This page provides answers to frequently asked questions students or parents may have about the kinds of behaviors that may be prohibited. More questions? The Office of Academic Integrity is available to answer questions via email or by phone at (304) 293-8111!
Academic misconduct includes any behavior that allows you to gain an unfair advantage over another student. This includes several different types of behaviors: plagiarism, cheating, fabrication and falsification, facilitation, and other prohibited conduct. Each of these is explained in more detail in the WVU Policy on Student Academic Integrity.
You should also know that these definitions include behaviors that occur outside of a class - for example, in your application for admission. While academic misconduct in these situations can't lead to a grade change, it can have a serious impact on your status as a student at WVU.
WVU's definition of academic misconduct includes multiple types of plagiarism. For example, the following behaviors - among others - are prohibited:
- Plagiarizing yourself - for example, by reusing work you submitted in another class (or in the same course, if you have taken it before).
- Plagiarizing someone's words, ideas, or media.
- Plagiarizing something that isn't published, such as a friend's paper.
- Paraphrasing or directly quoting something without citing it.
- Improperly paraphrasing or failing to use quotation marks.
It is also never acceptable to pay someone to complete academic work for you, or to turn in something that simply isn't yours.
You should be aware that the University puts technological safeguards in place. Faculty can and will use these safeguards - such as Turnitin - to detect plagiarism and find plagiarized sources.
WVU's definition of cheating includes the following behaviors, which may be - but are not always - prohibited:
- Copying from or working with someone else on an exam.
- Working with other students on an assignment.
- Using a phone, smart watch, tablet, laptop, website, notes, or anything else the instructor hasn't explicitly and specifically permitted to complete work.
- Using course materials like old tests, assignments, or even notes (whether online or given to you by another student) without the permission of the instructor.
You should be aware that working with others to intentionally cheat is likely to result in more severe sanctions.

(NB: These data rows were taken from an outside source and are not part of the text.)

(** The record that answers a repeated request with [r]. *)
Definition answers (request : InternalJournalRequest) (r : JournalResult) (rec : IdempotencyRecord) : Prop :=
  exists postings total h body, normalisePostings (jr_postings request) = Some postings /\
    assertBalanced postings = Some total /\ canonicalRequestHash (journal_payload request postings) = Some h /\
    ir_requestHash rec = h /\ ir_completed rec = true /\ ir_responseBody rec = Some body /\ decode_journal body = Some r.
Definition post_key (request : InternalJournalRequest) : string * string :=
  record_key journalEntry (sha256 (jr_idempotencyKey request)).
Lemma post_settles request corr actor w r w' : journalResultSchema r = Some r -> post request corr actor w = (Ok r, w') ->
  exists rec, has_record (post_key request) rec (wdb w') /\ answers request r rec.
Proof.
  intros Hok H. unfold Journal.post in H. run.
  match goal with H : execute _ _ _ _ _ _ _ _ _ = (Ok ?o, _) |- _ =>
    apply execute_ok in H as (h & Hh & Hcase); destruct o as [v b]; cbn [result_of replayed] in * end.
  destruct Hcase as [(_ & rec & body & Hrec & Hrh & Hc & Hb & Hd)|(_ & db1 & Htx)].
  { exists rec. split; [exact Hrec|]. eexists _, _, _, _. done. }
  apply execute_tx_ok in Htx as (_ & db2 & _ & -> & _); [|by intros; eapply post_run_records].
  eexists. split; [apply lookup_insert_eq|]. eexists _, _, _, _. done.
Qed.
(** Such a record answers at any time, among any requests that leave it there. *)
Lemma answers_again request corr actor w r rec : (forall text, sha256 text <> ""%string) ->
  let db := match wothers w with [] => wdb w | f :: _ => f (wdb w) end in
  has_record (post_key request) rec db -> answers request r rec ->
  post request corr actor w = (Ok r, mkWorld db (tail (wothers w))).
Proof.
  intros Hsha db Hrec (postings & total & h & body & Hn & Hbal & Hh & Hrh & Hc & Hb & Hd). unfold Journal.post.
  rewrite Hn. erewrite bind_Ok by reflexivity. cbn beta. rewrite Hbal. erewrite bind_Ok by reflexivity. cbn beta.
  refine (bind_Ok _ _ _ _ _ (mkOutcome r true) (mkWorld db (tail (wothers w))) _).
  refine (execute_replays _ _ _ _ _ _ _ _ _ _ h rec body r Hh _ eq_refl Hrec Hrh Hc Hb Hd).
  intros ->. unfold canonicalRequestHash in Hh. destruct (canonicalJson _); [|done]. injection Hh. apply Hsha.
Qed.

(** C21: the deferred database triggers never reject what the service wrote:
    their checks pass on every state that a transaction body of [post] leaves. *)
Theorem triggers_accept request corr actor postings total db r db' f :
  LedgerInv db -> assertBalanced postings = Some total ->
  post_run now request corr actor postings total db = (Ok r, db') ->
  commit_checks db (set_records f db') = None.
Proof.
  intros [Hcore _] Hb Hrun. apply assertBalanced_spec in Hb as (Hl & _ & Hd & Hc & _).
  apply post_run_written in Hrun as (e & ps & Hw & _).
  assert (Hi : assert_journal_integrity (set_records f db') (je_id e) = None).
  { apply (integrity_new db db' (jr_currency request) now postings e ps Hcore Hw Hl). congruence. }
  unfold commit_checks. cbn. rewrite (jw_entries _ _ _ _ _ _ _ Hw), (jw_postings _ _ _ _ _ _ _ Hw).
  rewrite !drop_app_length. cbn. rewrite Hi.
  assert (Hps : forall q, q ∈ ps -> jp_journalEntryId q = je_id e).
  { intros q Hq. by destruct (jw_elem _ _ _ _ _ _ _ Hw q Hq) as (ip & _ & i & ->). }
  clear -Hi Hps. induction ps as [|q ps IH]; [done|]. cbn. rewrite (Hps q) by (by left).
  rewrite Hi. apply IH. intros q' Hq'. apply Hps. by right.
Qed.
End JournalProperties.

It is also very important for you to realize that the amount and ways you can work with other students is likely to be different for each instructor, course, major, and college. You should always check with your instructor to make sure that what you are doing is acceptable.
WVU's definition of fraud - or in the terms of the policy, fabrication and falsification - includes, but is not limited to:
Helping someone else get attendance points - for example, by signing them
into class, or using their iClicker.
- Forging or altering an "educational record" - for example, a grade.
- Impersonating another student for purposes of attending class or taking an exam.
- Lying during the investigation or appeal process for any kind of conduct violation.
All forms of fraud are serious violations of WVU's academic integrity standards. When compounded - for example, by lying during an investigation into reported misconduct - these actions can lead to additional charges and sanctions.
Under WVU's definition of academic misconduct, helping someone else cheat or persuading them to cheat on your behalf is also a serious violation.
Unless explicitly permitted, exams - and usually, quizzes - are expected to be individual work. Collaboration of any type with other students or individuals is prohibited.
For other forms of assessment like homework, projects, or labs, you may be allowed - or even required - to collaborate. If not explicitly stated by your instructor, it is your responsibility to find out if any final submissions are to be done as a group or individually. When in doubt, ask your instructor!
If you are allowed to use outside resources to complete an assignment, your instructor should let you know which resources are permitted and any other requirements (i.e., how to cite). If you have any doubt, you should always ask your instructor to clarify.
You should also be aware that certain resources are rarely permitted. For example, unless expressly allowed, websites like Chegg, CourseHero, etc., are considered unauthorized resources in the context of individual work. The University has mechanisms to detect students who engage with these services.
Finally, there are certain outside resources that are never permitted. For example, websites offering custom work to students provide no legitimate service and should be avoided at all costs. Submitting custom work that you did not create yourself – whether obtained from a website, a friend, or a family member and whether paid for or not – is considered “contract cheating” and is a very serious violation.
Academic integrity absolutely extends beyond homework, exams and projects that occur in class. For example, you are expected to follow WVU's academic integrity guidelines if asked to complete a research essay as a sanction for a conduct violation. Other activities that occur outside of a course - formal and informal grade appeals, submission of transcripts, and applications for admission to a program, to name a few - are also subject to the WVU Policy on Student Academic Integrity.